THE ROLE OF THE 2ND GROWTH-FACTOR DOMAIN OF HUMAN FACTOR-IXA IN BINDING TO PLATELETS AND IN FACTOR-X ACTIVATION

To study the structural requirements for factor IXa binding to platelets, we have carried out equilibrium binding studies with human factor IXa after replacing the second epidermal growth factor (EGF) domain by the corresponding polypeptide region of factor X. The chimeric protein, factor IX((Xegf2)), and the wildtype, factor IX(wt), produced in embryonic kidney cells 293 were radiolabelled with I-125 and activated with factor XIa. Direct binding studies with thrombin-activated platelets showed normal stoichiometry and affinity of binding of factor IXa(wt) in the presence of factor VIIIa (2 units/ml) and factor X (1.5 mu M). However, under similar experimental conditions, factor IXa((Xegf2)) was bound to a smaller number of sites (396 sites/platelet) with decreased affinity, i.e. a dissociation constant (K-d) of 1.4 nM, compared with normal factor IXa, factor IXa(N) (558 sites/platelet; K-d 0.67 nM), or factor IXa(wt) (590 sites/platelet; K-d 0.61 nM). The concentrations of factor IXa(N) and factor IXa(wt) required for half-maximal rates of factor-X activation were 0.63 nM and 0.7 nM, indicating a dose correspondence of the K-d,K-app. for binding of factor IXa(wt) to the factor-X activating complex on activated platelets to the K-d obtained in equilibrium binding studies.

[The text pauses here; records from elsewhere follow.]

(** * cobbi.core.cost_function: cost and gradient of the bed inversion

    Shallow embedding of [src/cobbi/core/cost_function.py].

    - Floating point numbers are kept abstract: the class [Scalar] lists the
      operations the module applies to numbers and assumes no law about
      them, so every statement proved for an arbitrary [Scalar] holds for
      whatever rounding, infinities and NaN the machine arithmetic has.
      Concrete evaluations use the instance on [Q], on inputs whose
      arithmetic is exact.
    - A 2-D torch tensor is a list of rows.  The grid fields of one run share
      one shape; the element-wise operations below agree with torch on
      operands of equal shape.
    - Python exceptions are the [Raise] results of the monad [result].
    - The data logger is threaded explicitly through [cost_function]. *)

From Stdlib Require Import ZArith QArith Lia.
From stdpp Require Import base list strings.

In contrast, kinetic parameters for factor-X activation by factor IXa((Xegf2)) showed a decreased affinity (K-d 1.5 nM), in agreement with results of binding studies. These studies with factor IX((Xegf2)) suggest that the EGF-2 domain may be important for specific high-affinity factor IXa binding to platelets in the presence of factor VIIIa and factor X.